1. #### Code:

Base 15 right? In order for a number to have 1 trailing 0 in base 15, it has to be divisible by 15. The number of trailing 0s should be the largest number n such that 15^n divides 2012! There are definitely more 3s than 5s in the prime factorization, so let’s estimate the number of 5s in it. 2012//5+2012//25+2012//125+2012//625=402+80+16+3=501. Now the number of trailing 0s for 2012! in base 16 would be the largest n such that 16^n divides 2012!. 2012//16+2012//256=125+7=132. Base 15 has almost 4 times the number of trailing 0s than base 16 does.

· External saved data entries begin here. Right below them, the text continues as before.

(* ===== verification/FrostSample.v ===== *)
(** * A concrete node

    A node with its wallet server behind a connection that loses calls: it commits
    a block, reports it, and coordinates a signing session to its end.  The theorems
    of [FrostTheory] at this node. *)

From S2P Require Import Prelude Activation Bitcoin Psbt Database DatabaseTheory PegoutScheduler SchedulerTheory CoinSelection CoinSelectionTheory ValidatePsbt ValidateTheory Signing SigningTheory Codec Headers HeadersTheory Peg Mint MintTheory ChainRules HeaderRules Execution ExecutionTheory BlockBuilder BuilderTheory Abci AbciTheory.
From S2P Require Import PegoutValidation PegoutValidationTheory DkgEncryption Dkg DkgTheory RpcTypes Jwt Server ServerPegs ServerSample FrostSigning FrostTask FrostHistory ServerLink FrostTheory.
Local Open Scope Z_scope.

Module SampleNode.
Import SampleCodec SampleServer.
#[export] Existing Instances sample_encoding PegSample.sample_header_hash PegSample.sample_hashes
  SampleChain.abi ExecutionSample.sample_eth ExecutionSample.sample_blocks
  ExecutionSample.sample_evm BuilderSample.sample_chain AbciSample.sample_abci.

#[export] Instance issuer : JwtIssuer := {|
  base64_encode b := b;
|}.
#[export] Instance sync_codec : SyncCodec := {|
  sync_encode _ := None;
  sync_decode _ := None;
|}.
(** One peer, always connected. *)
#[export] Instance net : FrostNet := {|
  connected_peers _ := Peers [{| pd_peer_id := [2]; pd_frost_identifier := 2 |}];
  peer_accepts _ _ := true;
|}.

(** A wallet with one coin and one pegout, the transaction it makes, and
    this transaction after a round of a signer. *)
Definition wallet : Database.Db := put_pending {[SampleDb.pid 3 := pending 3]} SampleSigning.db.
Definition change (_ : PublicKeyPackage) : option Script := Some [81].
Definition made : Psbt :=
  match Coordinator.make_tx change 5 [(txout (pending 3), SampleDb.pid 3)] 1 [81] 2 [] [] wallet with
  | (Ok p, _) => p
  | _ => SampleValidate.psbt
  end.
Definition commits (id : Identifier) (p : Psbt) : Psbt :=
  (Signer.get_round1_signing_package change 2 id (Z.to_nat (id mod 6)) (wallet, p)).2.2.
Definition signs (id : Identifier) (p : Psbt) : Psbt :=
  (Signer.get_round2_signing_package change 2 id [(id mod 6, [id mod 6; 7])] (wallet, p)).2.2.
Definition to_sign : Psbt := commits 2 (commits 9 made).
(** Serialization: who has committed and who has signed. *)
Definition has (f : PsbtInput → bool) (p : Psbt) : Z := if existsb f (inputs p) then 1 else 0.
Definition has_commitments (id : Identifier) : Psbt → Z :=
  has (λ x, bool_decide (signing_commitments id x ≠ None)).
Definition has_signature (id : Identifier) : Psbt → Z :=
  has (λ x, bool_decide (partial_signature id x ≠ None)).
#[export] Instance wire : WireLib := {|
  psbt_serialize p :=
    [8 * has_commitments 9 p + 4 * has_commitments 2 p + 2 * has_signature 9 p + has_signature 2 p];
  psbt_deserialize b := match b with
                        | [0] => Some made
                        | [8] => Some (commits 9 made)
                        | [4] => Some (commits 2 made)
                        | [12] => Some to_sign
                        | [14] => Some (signs 9 to_sign)
                        | [13] => Some (signs 2 to_sign)
                        | _ => None
                        end;
  msg_encode := encode_msg;
  msg_decode := decode_msg;
  id_derive i := Some i;
  kp_verifying_key _ := 2 :: replicate 32 1;
  pkp_verifying_key _ := 2 :: replicate 32 1;
  new_p2tr _ := [81];
  address_from_script _ _ := true;
  taproot_address s _ := s;
  btc_per_kb_to_sat_per_vb f := f / 1000;
|}.

(** The first two calls get lost. *)
Definition env : Environment := {|
  link n := if (n <? 2)%nat then RequestLost else Delivered;
  client_clock _ := 1000; server_clock _ := 1000; server_instant _ := 0; retries := 5;
|}.
Definition server_config : AppConfig := config 2 9 9.
#[export] Instance client : BtcServer Connected :=
  BtcServerExtendedClient server_config env (Some [1; 2]).

(** Authority 0 of a federation of two has the identifier 9. *)
Definition identifier_of (i : Z) : Identifier := if i =? 0 then 9 else 2.
Definition frost_config : FrostConfig := {|
  authority_index := 0; authorities_len := 2; fc_min_signers := 2; wallet_state_sync_chunk_size := 10;
|}.
Definition spec (epoch : Z) : BotanixChainSpec := {|
  inner := inner BuilderSample.spec;
  bitcoin_checkpoint_confirmation_depth := 6; historical_bitcoin_checkpoints_count := 1;
  weak_bitcoin_checkpoints_count := 1; leader_selection_window := Some 5;
  botanix_fee_recipient := None; lst_fee_receiver := None; epoch_length := epoch |}.

(** A block with pegins. *)
Definition header : EthHeader :=
  set_results [] [] 0 [] (edh_serialize (mkEdh EXTRA_HEADER_VERSION CHAIN_VERSION base BuilderSample.agg
    BuilderSample.recipient)) ExecutionSample.block_header.
Definition pegin_meta : PeginMeta := MetaV0 {|
  pm_version := 0; pm_outpoint := mkOutPoint PegSample.txid 0; pm_address := eth;
  pm_aggregate_publickey := PegSample.key; pm_block_headers := []; pm_merkle_proof := tt;
  pm_tx := PegSample.tx |}.
Definition block (pegins : list PeginMeta) : BlockWithContext :=
  mkContext (mkWithPeg (mkSealed (replicate 32 1) (mkBlockWithSenders
      {| eb_header := header; eb_body := []; eb_ommers := []; eb_withdrawals := None;
         eb_requests := None |} []))
    [{| pd_account := eth; pd_amount := 7; pd_bitcoin_block_height := 100; pd_meta := pegins |}] [])
    (RV 0 2) None (mkOutcome (ExecutionSample.start : BundleState) [] 0 []) tt.

(** The chain of the node: the transaction of the pegout of the signing example
    burns what the PSBT pays out and the fee. *)
Definition chain : ChainView () := {|
  cv_receipt_by_hash _ := Ok (Some (mkReceipt TyEip1559 true 0
    (replicate 3 (mkLog [] [] []) ++ [mkLog MINT_CONTRACT_ADDRESS [BURN_TOPIC; []] [4100]])));
  cv_transaction_block _ := Ok (Some 1);
  cv_header_by_number _ := Ok (Some (SampleChain.header 100));
  cv_block_by_number _ := Ok (Some (SampleChain.header 100));
  cv_transactions_by_block _ := Ok None;
  cv_receipts_by_block _ := Ok None;
|}.

Definition no_tables : BotanixDb := mkBotanixDb ∅ ∅.
Definition machine0 (a : App) : Machine (Connected * list (Call * Connected * Connected)) :=
  {| signing_states := ∅; server := ({| app := a; round_trips := 0 |}, []); queries := 0; sent := [] |}.
Definition node0 (a : App) : Node :=
  {| node_task := FrostTask.new (machine0 a) no_tables None; committed := [] |}.
Abbreviation SampleState := (Node (St := Connected)).

(** One round of the task, with what has arrived. *)
Definition arrived (ns : list CommitNotification) (ms : list PeerMessageContext) : LoopInput :=
  {| li_abci_started := false; li_syncing := None; li_notifications := ns; li_messages := ms |}.
Definition round (epoch : Z) (i : LoopInput) (n : SampleState) : SampleState :=
  {| node_task := (FrostTask.iteration identifier_of frost_config (spec epoch) NetRegtest chain 1000 i
                     (node_task n)).2;
     committed := committed n |}.
Definition commit (c : BlockWithContext) (n : SampleState) : SampleState :=
  {| node_task := match driver_commit_botanix c (staged (node_task n)) with
                  | Ok db => put_staged db (node_task n)
                  | _ => node_task n
                  end;
     committed := c :: committed n |}.
End SampleNode.
Import SampleCodec SampleServer SampleNode.

(** ** Steps *)

Lemma commit_steps epoch c n :
  committed n = [] → pegs_fit c → is_ok (driver_commit_botanix c (staged (node_task n))) = true →
  node_step (PE := ()) identifier_of frost_config (spec epoch) NetRegtest n (commit c n).
Proof.
  intros Hn Hfit Hok. unfold commit.
  destruct (driver_commit_botanix c (staged (node_task n))) as [db| |] eqn:Hdb; [|discriminate Hok..].
  apply step_commit; [exact Hfit| |exact Hdb]. rewrite Hn. intros c' Hc'. by apply not_elem_of_nil in Hc'.
Qed.
Lemma round_steps epoch i n :
  Forall (λ x, ∃ c, c ∈ committed n ∧ x = notification_of c) (li_notifications i) →
  node_step (PE := ()) identifier_of frost_config (spec epoch) NetRegtest n (round epoch i n).
Proof.
  intros Hi. unfold round. eapply step_iterate; [exact Hi|]. apply surjective_pairing.
Qed.
Lemma node0_fresh a : fresh (node0 a).
Proof. by split_and!. Qed.
Lemma block_fits l :
  forallb (λ m, (0 <=? vout (meta_outpoint m)) && (vout (meta_outpoint m) <? 2 ^ 32)) l = true →
  pegs_fit (block l).
Proof.
  intros Hl. split; [|apply Forall_nil_2]. unfold pegin_metas. cbn. rewrite app_nil_r.
  apply Forall_forall. intros m Hm. rewrite forallb_forall in Hl.
  specialize (Hl m (proj1 (list_elem_of_In _ _) Hm)). bool_to_prop. lia.
Qed.

(** ** A block is committed and reported, after two lost calls *)

Definition n1 : SampleState := commit (block [pegin_meta]) (node0 (member wallet)).
Definition n2 : SampleState := round 100 (arrived [notification_of (block [pegin_meta])] []) n1.
Lemma n2_runs :
  rtc (node_step (PE := ()) identifier_of frost_config (spec 100) NetRegtest)
    (node0 (member wallet)) n2.
Proof.
  eapply rtc_l; [apply (commit_steps 100 (block [pegin_meta]))|apply rtc_once, round_steps].
  - reflexivity.
  - apply block_fits. reflexivity.
  - vm_compute. reflexivity.
  - apply Forall_singleton. exists (block [pegin_meta]). split; [left|reflexivity].
Qed.
Lemma committed_pegs_reach_wallet_witness :
  ∃ req x x', (Checkpointed req, x, x') ∈ history (machine_of (node_task n2)) ∧
    srv_new_consensus_checkpoint req x = (Ok tt, x') ∧
    is_Some (utxos (app_db (app x')) !! mkOutPoint PegSample.txid 0).
Proof.
  destruct (committed_pegs_reach_wallet (PE := ()) server_config env (Some [1; 2]) identifier_of
    frost_config (spec 100) NetRegtest (node0 (member wallet)) n2 (block [pegin_meta]))
    as (e & _ & [Hst|(cp & req & x & x' & _ & Hin & Hcall & Hheld & _)]).
  - intros k. discriminate.
  - apply node0_fresh.
  - exact n2_runs.
  - left.
  - exfalso. vm_compute in Hst. discriminate Hst.
  - exists req, x, x'. split; [exact Hin|]. split; [exact Hcall|].
    apply (Hheld pegin_meta). left.
Defined.

(** ** A session from its start to the broadcast *)

Definition answer (type : SigningEventResponseType) (psbt : bytes) : LoopInput :=
  arrived [] [{| mc_peer_id := [2]; mc_frost_identifier := Some (2 : Identifier);
                 mc_message := PmSigning {| response_type := type; sr_session := replicate 32 1;
                                            sr_psbt := psbt |} |}].
Definition s1 : SampleState := commit (block []) (node0 (member wallet)).
Definition s2 : SampleState := round 1 (arrived [] []) s1.
Definition s3 : SampleState := round 1 (answer CoordinatorRound1SigningPackage [4]) s2.
Definition s4 : SampleState := round 1 (answer CoordinatorRound2SigningPackage [13]) s3.
Definition states (n : SampleState) : option SigningState :=
  state <$> signing_states (machine_of (node_task n)) !! replicate 32 1.
(** The session goes through its states. *)
Example session_states :
  (states s1, states s2, states s3, states s4) = (None, Some Round1, Some Round2, Some Finalized).
Proof. vm_compute. reflexivity. Qed.
(** A notification for a block that was sent from the staged headers in the same
    round ends the session that was just started. *)
Example session_retriggered :
  states (round 1 (arrived [notification_of (block [])] []) s1) = None.
Proof. vm_compute. reflexivity. Qed.
Lemma s4_runs :
  rtc (node_step (PE := ()) identifier_of frost_config (spec 1) NetRegtest)
    (node0 (member wallet)) s4.
Proof.
  eapply rtc_l; [apply (commit_steps 1 (block []))|].
  - reflexivity.
  - apply block_fits. reflexivity.
  - vm_compute. reflexivity.
  - eapply rtc_l; [apply (round_steps 1 (arrived [] [])); apply Forall_nil_2|].
    eapply rtc_l; [apply (round_steps 1 (answer CoordinatorRound1SigningPackage [4])); apply Forall_nil_2|].
    apply rtc_once, (round_steps 1 (answer CoordinatorRound2SigningPackage [13])), Forall_nil_2.
Qed.
Lemma finalized_sessions_were_broadcast_witness :
  ∃ x p t, Coordinator.finalize_signing (replicate 32 1) (app_db (app x)) = Ok p ∧
    extract_tx p = Ok t ∧ accepted (calls (app x)) t.
Proof.
  destruct (signing_states (machine_of (node_task s4)) !! replicate 32 1) as [session|] eqn:Hs.
  2: { apply (f_equal (fmap state)) in Hs. vm_compute in Hs. discriminate Hs. }
  destruct (finalized_sessions_were_broadcast (PE := ()) server_config env (Some [1; 2]) identifier_of
    frost_config (spec 1) NetRegtest (node0 (member wallet)) s4 (replicate 32 1) session)
    as (x & p & t & Hp & Ht & Hacc & _).
  - apply node0_fresh.
  - exact s4_runs.
  - exact Hs.
  - apply (inj Some). apply (f_equal (fmap state)) in Hs. cbn [fmap option_fmap option_map] in Hs.
    rewrite <-Hs. vm_compute. reflexivity.
  - exists x, p, t. split; [exact Hp|]. split; [exact Ht|exact Hacc].
Defined.

(** ** The staged block of [n1] is offered to the server *)

Definition waiting : Task (Connected * list (Call * Connected * Connected)) := node_task n1.
Definition check_staged := FrostTask.handle_staged_headers identifier_of frost_config (spec 100)
  NetRegtest chain 1000 waiting.
Lemma staged_blocks_delivered_witness :
  ∃ h e req x x', staged_headers (staged waiting) !! h = Some e ∧
    staged_headers (staged check_staged.2) !! h = None ∧
    (Checkpointed req, x, x') ∈ history (machine_of check_staged.2) ∧
    srv_new_consensus_checkpoint req x = (Ok tt, x').
Proof.
  destruct (map_to_list (staged_headers (staged waiting))) as [|[h e] l] eqn:Hl.
  { apply (f_equal length) in Hl. vm_compute in Hl. discriminate Hl. }
  assert (staged_headers (staged waiting) !! h = Some e) as He
    by (apply elem_of_map_to_list; rewrite Hl; left).
  assert (staged_headers (staged check_staged.2) !! h = None) as Hgone.
  { assert (bool_decide (staged_headers (staged check_staged.2) = ∅) = true) as Hb
      by (vm_compute; reflexivity).
    apply bool_decide_eq_true in Hb. rewrite Hb. apply lookup_empty. }
  destruct (staged_blocks_delivered identifier_of frost_config (spec 100) NetRegtest chain 1000 waiting
    check_staged.1 check_staged.2 h e) as [[Hst|(_ & new & cp & req & x & x' & Hlog & _ & Hin & Hok)] _].
  - vm_compute. reflexivity.
  - exact He.
  - apply surjective_pairing.
  - congruence.
  - exists h, e, req, x, x'. split_and!; [exact He|exact Hgone| |exact Hok].
    rewrite Hlog. apply elem_of_app. left. exact Hin.
Defined.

2. #### Theo Johnson-Freyd:

Since there are many more 3s than 5s, the number of trailing 0s in (2012!)_15 counts the number of 5s less than 2012. Base 16 counts 1/4 the number of 2s. If p is a prime, the number of ps in n! is estimated by n/(p-1). So to first order, the counts are the same, and a more careful count is required.

The estimate n/(p-1) comes from estimating the floor of n/p^k by just ignoring the floor function. So the estimate is an over estimate every time n is not divisible by a power of p. Of course, this happens infinitely often, but most of the time it happens in the “tail” when p^k>n. This tail contributes 1/(p-1) to the sum, and so for our purposes is irrelevant. To get the correct count, then, requires counting finitely many overestimates.

Since 20121.2. So if I have not made an error, there are more trailing zeros mood 15 than mod

3. #### Theo Johnson-Freyd:

Since there are many more 3s than 5s, the number of trailing 0s in (2012!)_15 counts the number of 5s less than 2012. Base 16 counts 1/4 the number of 2s. If p is a prime, the number of ps in n! is estimated by n/(p-1). So to first order, the counts are the same, and a more careful count is required.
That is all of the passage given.